Three themes to prepare investors for the new economic regime
The world has entered a new regime that will be characterised by greater macroeconomic and market volatility – but we shouldn’t worry too much, according to Blackrock’s Ben Powell (pictured, right), who says the seismic changes represent new, and different, investment opportunities as much as they bring heightened risk.
“Over the last six or seven months, we’ve seen more evidence that we are indeed in a different market, economic, even geopolitical environment, which matters for investments,” Powell, chief investment strategist for APAC at the BlackRock Investment Institute (BII) said recently in giving the institute’s mid-year outlook. “We are continuing in the same vein of thinking, but it’s not a trivial thought that we are in a totally different regime.”
For investors who don’t want to be blindsided by the changes, it’s important to adjust to the new context and get on the “right side” of new opportunities, Powell said. This requires being agile and granular, as well as an awareness of how the current changes – increasingly binding constraints around demographics, labour markets and the energy transition – are likely to shape new investment opportunities.
Powell identified three investment themes that should guide investors over the second half of 2023, beginning with expectations around the Reserve Bank of Australia’s future rate moves and the idea that the bank is likely “holding tight”.
“Inflation has come down somewhat from the very high levels of a year ago, but we’re not there yet,” he said. “And our sense is that central bankers fully understand that declaring victory too early would be a mistake, and potentially an expensive mistake.”
The next theme is the need to adapt and pivot to new opportunities, as the ‘set and forget’ era is giving way to a more complicated world that requires investors to be more dynamic and granular. For instance, just being long risk will likely no longer be enough – investors will need to be more specific as to the kind of risk they want in portfolios, rather than being broadly risk-on or risk-off.

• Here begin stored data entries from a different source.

Context (hdr : ReqHdr) (body : list Z) (Hhdr : req_wf hdr) (Hin : cn_in (sv_conns sv fd) = req_bytes hdr ++ body).
Context (Hfirst : Z.of_nat sizeof_ReqHdr <= me_recv env (cn_tick (sv_conns sv fd))).

(** The first piece with its header [hdr] and the part [got] of the body; what
    follows is decided by the header. *)
Lemma header_read mb t : mb_wf mb -> room_ok mb -> exists got rest c1 mb3, body = got ++ rest /\
  con_moved (sv_conns sv fd) c1 (req_bytes hdr ++ got) [] /\
  let s2 := mkMcs (at_tick t (sv_kv sv)) c1 [] in
  let r := recv_request env rounds mb (mkMcs (at_tick t (sv_kv sv)) (sv_conns sv fd) []) in
  (rq_magic hdr <> MAGIC -> r = (_ ← send_all env rounds (res_bytes (res_hdr EBADMSG 0)); mret (EBADMSG, hdr, mb3)) s2) /\
  (rq_magic hdr = MAGIC -> req_body_len hdr = None -> r = None).
Proof.
  intros Hw Hroom. set (c := sv_conns sv fd) in *.
  destruct (received_spec mb (Nat.min (1 + append_avail_nchunks mb) 8 - 1) Hw ltac:(unfold room_ok in Hroom; lia)) as (iov & n & mb1 & Ef & Hrecv).
  destruct (recv_first env n c hdr body Hin Hfirst) as (got & rest & c1 & Er & Hbody & Hgot & Hm1).
  destruct (Hrecv got Hgot) as (mb3 & E3 & _). exists got, rest, c1, mb3. split; [done|]. split; [done|]. intros s2.
  set (s1 := mkMcs (at_tick t (sv_kv sv)) c []) in *. unfold recv_request. rewrite (mc_run _ _ _ _ _ (lifto_run _ s1 _ Ef)). cbv beta iota.
  erewrite mc_run by (apply on_con_run; cbn [ms_con s1]; rewrite Er; reflexivity). cbv beta iota.
  rewrite (proj2 (Z.eqb_neq _ (-1))), (proj2 (Z.eqb_neq _ 0)), (proj2 (Z.ltb_ge _ (Z.of_nat sizeof_ReqHdr))) by (unfold sizeof_ReqHdr; lia).
  rewrite req_of_bytes, (drop_app_length' (req_bytes hdr)) by done.
  replace (Z.of_nat (sizeof_ReqHdr + length got) - Z.of_nat sizeof_ReqHdr) with (Z.of_nat (length got)) by lia. rewrite Nat2Z.id.
  change (set_con c1 s1) with s2. rewrite (mc_run _ _ _ _ _ (lifto_run _ s2 _ E3)). unfold req_verify_magic. cbn zeta. split.
  - intros Hmagic. by rewrite (proj2 (Z.eqb_neq _ _) Hmagic).
  - intros -> Hlen. by rewrite Z.eqb_refl, Hlen.
Qed.

(** A request that does not start with the magic number. *)
Lemma magic_dropped : rq_magic hdr <> MAGIC -> exists got rest, body = got ++ rest /\
  dropped EBADMSG (req_bytes hdr ++ got) (res_bytes (res_hdr EBADMSG 0)).
Proof.
  intros Hmagic. destruct serve_begins as (mb & t & Hw & Hroom & Hbeg).
  destruct (header_read mb t Hw Hroom) as (got & rest & c1 & mb3 & Hbody & Hm1 & Hr & _). exists got, rest. split; [done|].
  destruct (send_full_all env Hup rounds (res_bytes (res_hdr EBADMSG 0)) 0 c1) as (c2 & E2 & Hm2);
    [rewrite res_bytes_length; unfold sizeof_ReqHdr, sizeof_ResHdr in *; lia|].
  apply (serve_dropped EBADMSG mb3 (sv_mb2 sv) t c2); [done| |].
  - destruct (Hbeg _ (mkMcs (at_tick t (sv_kv sv)) c2 []) (Hr Hmagic)) as [Hres _]. eapply Hres; [|done]. unfold send_all.
    by erewrite mc_run by (apply on_con_run; cbn [ms_con]; rewrite E2; reflexivity).
  - pose proof (con_moved_trans _ _ _ _ _ _ _ Hm1 Hm2) as Hm. by rewrite app_nil_r in Hm.
Qed.

(** A request for an operation that there is not. *)
Lemma op_aborts : rq_magic hdr = MAGIC -> op_DEL < rq_op hdr -> recv_from_client env fuel rounds fd sv = None.
Proof.
  intros Hmagic Hop. destruct serve_begins as (mb & t & Hw & Hroom & Hbeg).
  destruct (header_read mb t Hw Hroom) as (got & rest & c1 & mb3 & _ & _ & _ & Hr).
  assert (req_body_len hdr = None) as Hlen.
  { unfold op_DEL in Hop. unfold req_body_len, op_NOP, op_GET, op_DEL, op_PUT. by rewrite !(proj2 (Z.eqb_neq _ _)) by lia. }
  unfold recv_from_client. by rewrite (proj2 (Hbeg None s0 (Hr Hmagic Hlen)) eq_refl).
Qed.

(** A request to delete. *)
Lemma del_dropped : rq_magic hdr = MAGIC -> rq_op hdr = op_DEL -> rq_word0 hdr = Z.of_nat (length body) ->
  (putKeyvalPrefixSize + length body <= page)%nat -> dropped ENOTSUP (req_bytes hdr ++ body) [].
Proof.
  intros Hmagic Hop Hlen Hpage.
  destruct (serve_received env Hup Hq fuel rounds (sv_mb1 sv) (sv_mb2 sv) s0 hdr body (svr_body _ _ _ _ Hsv) Hmem Hhdr Hmagic)
    as (mb & t & con1 & E1 & _ & _ & _ & _ & Hm1); [|done|done|done|].
  { unfold req_body_len. by rewrite Hop, Hlen. }
  apply (serve_dropped ENOTSUP mb (sv_mb2 sv) t con1); [done| |exact Hm1]. rewrite E1. unfold serve_op. by rewrite Hop.
Qed.

End Refused.

(** ** Theorems *)


(** A client that stores a value of 17 bytes, and the server that receives it. *)
Definition remote_at (g : Z) : mc_env :=
  mkMcEnv (env_at g) (fun _ => 30) (fun _ => 7) (fun _ => 1000) (fun _ => true) (fun _ => true) (fun _ => 1).

Definition sample_keyval : mbuff := keyval_of (cstr "abc" ++ replicate 17 120).
Definition sample_server (i : list Z) : server := mkServer store0 mbuff_empty mbuff_empty [5; 6] (fun _ => mkCon i [] 0 0).

Lemma remote_at_up g : link_up (remote_at g).
Proof. by split. Qed.

Lemma sample_keyval_short : short sample_keyval.
Proof. split; [|by vm_compute]. split; repeat constructor; cbn; try lia; done. Qed.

Finally, investors should be ready to harness so-called mega-forces like artificial intelligence (AI), which is “clearly driving market performance” and has more room to run. Increasingly binding constraints around demographics, labour markets and the energy transition, as well as what BII calls “globalisation rewired” – dissociated supply chains and capital markets driven by political reasons – are challenges, but they also represent ways to pivot to new opportunities, Powell said.
These considerations have prompted BII to prefer emerging-market over developed-market equities, he noted. “Strangely, emerging markets have less of an inflation problem than many developed markets; normally, emerging markets almost by definition suffer more when anything bad happens. But this time around, the inflation problem seems to be more of a Western problem.”
Fixed income’s year
Tamara Stats (pictured, left), iShares ETF and index investment specialist at BlackRock Australasia, said flows in exchange-traded fund (ETF) products bear out a more challenging view of the economy, as traders flocked to defensive assets. Globally, fixed income flows are at US$76 billion year-to-date, compared with $40 billion in equity flows.
“Really, it’s a year of fixed income, which is quite a feat given some of the challenges that fixed income incurred over the course of 2022 and the continued tightening from developed-market central banks this year,” she said.
BlackRock has also seen increased allocations into emerging markets in 2023, she said, noting that these exposures have remained broad rather than granular.
“Emerging markets is something that we’re reasonably positive on from a valuation perspective as well as where they are in their monetary policy cycles: the opposite to where the developed markets are,” Stats said.
Because the “everything goes up” backdrop is changing, investors are having to become more granular and nimble in their portfolio decision-making, she said.
“We’re not in an environment anymore where low interest rates and the forever central bank put are able to inflate asset prices across the board. Markets are performing, but it doesn’t really feel benign.”